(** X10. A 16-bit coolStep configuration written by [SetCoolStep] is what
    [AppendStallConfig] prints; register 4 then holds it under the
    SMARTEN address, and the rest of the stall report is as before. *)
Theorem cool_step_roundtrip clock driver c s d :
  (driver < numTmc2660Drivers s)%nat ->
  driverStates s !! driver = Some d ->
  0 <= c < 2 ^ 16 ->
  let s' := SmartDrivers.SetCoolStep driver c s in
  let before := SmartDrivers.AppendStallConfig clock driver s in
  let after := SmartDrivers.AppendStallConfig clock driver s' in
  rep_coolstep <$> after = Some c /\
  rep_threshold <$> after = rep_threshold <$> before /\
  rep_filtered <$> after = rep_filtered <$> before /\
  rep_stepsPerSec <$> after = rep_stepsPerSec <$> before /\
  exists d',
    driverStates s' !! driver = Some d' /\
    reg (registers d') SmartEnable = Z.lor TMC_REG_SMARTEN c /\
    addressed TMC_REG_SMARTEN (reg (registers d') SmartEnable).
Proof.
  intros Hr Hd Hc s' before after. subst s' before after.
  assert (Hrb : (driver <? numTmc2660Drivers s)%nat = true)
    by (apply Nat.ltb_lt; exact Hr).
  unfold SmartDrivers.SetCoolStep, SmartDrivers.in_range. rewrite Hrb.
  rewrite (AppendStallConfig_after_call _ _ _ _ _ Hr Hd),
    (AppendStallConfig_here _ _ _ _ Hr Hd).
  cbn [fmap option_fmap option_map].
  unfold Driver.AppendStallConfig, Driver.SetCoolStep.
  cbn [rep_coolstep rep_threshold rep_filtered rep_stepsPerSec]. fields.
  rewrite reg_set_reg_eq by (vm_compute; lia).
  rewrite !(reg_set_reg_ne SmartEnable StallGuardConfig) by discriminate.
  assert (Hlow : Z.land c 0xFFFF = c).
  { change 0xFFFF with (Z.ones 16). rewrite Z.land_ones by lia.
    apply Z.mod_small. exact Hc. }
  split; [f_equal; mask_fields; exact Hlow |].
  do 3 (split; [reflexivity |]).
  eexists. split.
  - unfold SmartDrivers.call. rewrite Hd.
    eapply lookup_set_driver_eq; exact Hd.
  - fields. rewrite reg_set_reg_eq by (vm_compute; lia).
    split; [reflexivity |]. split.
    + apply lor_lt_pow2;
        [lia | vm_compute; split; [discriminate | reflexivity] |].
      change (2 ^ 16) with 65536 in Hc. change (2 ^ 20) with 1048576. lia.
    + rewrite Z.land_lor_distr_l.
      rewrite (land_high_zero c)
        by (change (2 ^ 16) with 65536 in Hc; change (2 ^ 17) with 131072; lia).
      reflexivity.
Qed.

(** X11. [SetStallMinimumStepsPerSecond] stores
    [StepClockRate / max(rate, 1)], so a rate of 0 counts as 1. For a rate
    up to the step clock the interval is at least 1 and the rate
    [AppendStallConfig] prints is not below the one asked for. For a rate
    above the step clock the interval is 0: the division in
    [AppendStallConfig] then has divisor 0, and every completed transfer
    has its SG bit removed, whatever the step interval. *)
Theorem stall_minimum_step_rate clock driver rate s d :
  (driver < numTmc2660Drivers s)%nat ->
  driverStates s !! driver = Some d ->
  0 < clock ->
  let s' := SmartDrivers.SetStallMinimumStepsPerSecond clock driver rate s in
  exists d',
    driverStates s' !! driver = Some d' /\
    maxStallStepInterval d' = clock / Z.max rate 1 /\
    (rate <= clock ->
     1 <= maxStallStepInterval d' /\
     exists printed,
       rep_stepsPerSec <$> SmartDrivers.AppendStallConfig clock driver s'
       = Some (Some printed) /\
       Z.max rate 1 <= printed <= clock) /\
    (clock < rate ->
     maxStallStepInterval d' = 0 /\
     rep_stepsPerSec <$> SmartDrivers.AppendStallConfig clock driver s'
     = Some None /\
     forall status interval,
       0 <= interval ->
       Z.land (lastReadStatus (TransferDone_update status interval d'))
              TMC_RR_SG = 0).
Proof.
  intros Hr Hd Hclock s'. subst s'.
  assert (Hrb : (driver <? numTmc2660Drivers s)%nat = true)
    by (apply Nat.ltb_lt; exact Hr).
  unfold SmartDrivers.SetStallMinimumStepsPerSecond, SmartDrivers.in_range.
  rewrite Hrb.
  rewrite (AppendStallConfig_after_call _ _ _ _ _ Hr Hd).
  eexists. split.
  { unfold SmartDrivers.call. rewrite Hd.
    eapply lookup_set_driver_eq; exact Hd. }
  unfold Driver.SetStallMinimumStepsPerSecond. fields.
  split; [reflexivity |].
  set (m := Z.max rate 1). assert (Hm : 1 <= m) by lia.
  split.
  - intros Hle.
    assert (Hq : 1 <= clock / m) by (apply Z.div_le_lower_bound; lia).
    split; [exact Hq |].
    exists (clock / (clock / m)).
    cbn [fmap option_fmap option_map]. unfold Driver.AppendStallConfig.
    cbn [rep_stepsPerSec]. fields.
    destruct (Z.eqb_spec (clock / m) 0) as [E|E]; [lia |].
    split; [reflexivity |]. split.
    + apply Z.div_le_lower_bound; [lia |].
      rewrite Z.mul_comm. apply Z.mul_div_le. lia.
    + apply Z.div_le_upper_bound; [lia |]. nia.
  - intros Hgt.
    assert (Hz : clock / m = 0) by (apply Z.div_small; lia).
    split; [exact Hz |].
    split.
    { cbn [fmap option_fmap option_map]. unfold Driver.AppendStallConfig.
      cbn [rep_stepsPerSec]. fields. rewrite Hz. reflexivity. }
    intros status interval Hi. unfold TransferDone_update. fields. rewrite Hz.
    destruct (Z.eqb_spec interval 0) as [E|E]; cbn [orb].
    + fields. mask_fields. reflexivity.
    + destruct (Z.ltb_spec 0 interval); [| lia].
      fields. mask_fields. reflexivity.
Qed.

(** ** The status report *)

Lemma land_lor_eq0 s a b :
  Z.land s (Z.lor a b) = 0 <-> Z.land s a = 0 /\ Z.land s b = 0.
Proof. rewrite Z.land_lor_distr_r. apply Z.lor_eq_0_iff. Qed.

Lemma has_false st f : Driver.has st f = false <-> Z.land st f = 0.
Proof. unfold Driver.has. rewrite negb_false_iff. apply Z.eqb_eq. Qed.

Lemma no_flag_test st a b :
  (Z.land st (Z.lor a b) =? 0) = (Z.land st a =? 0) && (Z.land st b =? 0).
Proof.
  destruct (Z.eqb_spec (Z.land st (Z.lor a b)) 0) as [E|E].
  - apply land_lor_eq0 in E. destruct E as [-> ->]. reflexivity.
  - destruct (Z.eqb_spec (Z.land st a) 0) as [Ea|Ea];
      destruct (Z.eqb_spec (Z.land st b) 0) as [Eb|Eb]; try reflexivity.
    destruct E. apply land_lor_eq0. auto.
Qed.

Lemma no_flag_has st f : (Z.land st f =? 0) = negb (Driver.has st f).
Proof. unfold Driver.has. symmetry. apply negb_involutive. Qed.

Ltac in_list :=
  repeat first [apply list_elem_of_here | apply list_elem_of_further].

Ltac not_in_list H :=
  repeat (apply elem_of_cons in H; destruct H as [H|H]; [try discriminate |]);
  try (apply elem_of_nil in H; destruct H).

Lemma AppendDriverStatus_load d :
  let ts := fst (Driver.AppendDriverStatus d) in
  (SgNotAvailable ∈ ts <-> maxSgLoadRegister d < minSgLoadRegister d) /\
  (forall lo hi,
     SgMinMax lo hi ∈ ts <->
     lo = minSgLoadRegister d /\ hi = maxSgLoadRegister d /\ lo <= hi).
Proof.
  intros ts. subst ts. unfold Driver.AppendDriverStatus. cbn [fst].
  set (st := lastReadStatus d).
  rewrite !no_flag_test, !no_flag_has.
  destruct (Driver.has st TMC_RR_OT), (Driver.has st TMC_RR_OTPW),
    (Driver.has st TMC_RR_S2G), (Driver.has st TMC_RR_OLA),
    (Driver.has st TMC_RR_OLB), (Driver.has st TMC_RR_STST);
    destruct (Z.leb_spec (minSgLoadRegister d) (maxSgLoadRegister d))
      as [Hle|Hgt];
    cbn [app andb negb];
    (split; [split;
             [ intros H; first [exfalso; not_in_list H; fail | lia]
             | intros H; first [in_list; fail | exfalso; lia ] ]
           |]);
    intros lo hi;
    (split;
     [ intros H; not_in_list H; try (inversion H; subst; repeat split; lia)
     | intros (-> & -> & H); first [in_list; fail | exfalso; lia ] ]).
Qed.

● ● ● ● ● ● ●

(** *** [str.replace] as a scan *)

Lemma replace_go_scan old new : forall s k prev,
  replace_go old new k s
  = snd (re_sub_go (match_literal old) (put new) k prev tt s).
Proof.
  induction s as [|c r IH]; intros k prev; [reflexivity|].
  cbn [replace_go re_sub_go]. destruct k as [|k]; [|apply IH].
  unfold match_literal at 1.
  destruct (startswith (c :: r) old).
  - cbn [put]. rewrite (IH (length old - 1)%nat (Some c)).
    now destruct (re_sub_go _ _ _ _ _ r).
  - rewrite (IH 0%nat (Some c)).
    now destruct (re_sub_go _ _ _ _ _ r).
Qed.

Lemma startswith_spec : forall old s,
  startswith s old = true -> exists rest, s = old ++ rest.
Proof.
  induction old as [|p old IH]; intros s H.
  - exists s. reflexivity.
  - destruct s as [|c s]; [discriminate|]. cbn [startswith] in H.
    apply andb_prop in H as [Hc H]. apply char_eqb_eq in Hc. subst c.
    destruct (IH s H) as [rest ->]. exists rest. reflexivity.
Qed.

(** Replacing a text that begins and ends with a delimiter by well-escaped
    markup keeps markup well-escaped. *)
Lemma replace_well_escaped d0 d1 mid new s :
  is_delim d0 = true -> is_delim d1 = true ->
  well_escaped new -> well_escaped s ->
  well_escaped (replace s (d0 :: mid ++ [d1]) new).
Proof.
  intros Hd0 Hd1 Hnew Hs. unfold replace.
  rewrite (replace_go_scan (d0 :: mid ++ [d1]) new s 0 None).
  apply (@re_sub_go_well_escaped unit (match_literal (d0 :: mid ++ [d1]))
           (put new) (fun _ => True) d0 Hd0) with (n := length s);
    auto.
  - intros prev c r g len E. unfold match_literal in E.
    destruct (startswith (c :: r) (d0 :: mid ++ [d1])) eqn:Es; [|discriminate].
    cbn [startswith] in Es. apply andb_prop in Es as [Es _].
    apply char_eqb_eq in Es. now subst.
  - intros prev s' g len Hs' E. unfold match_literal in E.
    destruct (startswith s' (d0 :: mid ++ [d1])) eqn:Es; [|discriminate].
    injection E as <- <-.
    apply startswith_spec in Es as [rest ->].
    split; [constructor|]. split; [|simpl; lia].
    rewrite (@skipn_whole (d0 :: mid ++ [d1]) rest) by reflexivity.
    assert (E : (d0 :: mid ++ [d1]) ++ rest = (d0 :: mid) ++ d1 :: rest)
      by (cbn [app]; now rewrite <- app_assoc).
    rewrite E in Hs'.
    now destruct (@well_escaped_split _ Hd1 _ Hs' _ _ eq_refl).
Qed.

● ● ● ● ● ● ●

The problem
For each line above that includes "printed", copy the line.

Exercise result
     exists printed,
       = Some (Some printed) /\
       Z.max rate 1 <= printed <= clock) /\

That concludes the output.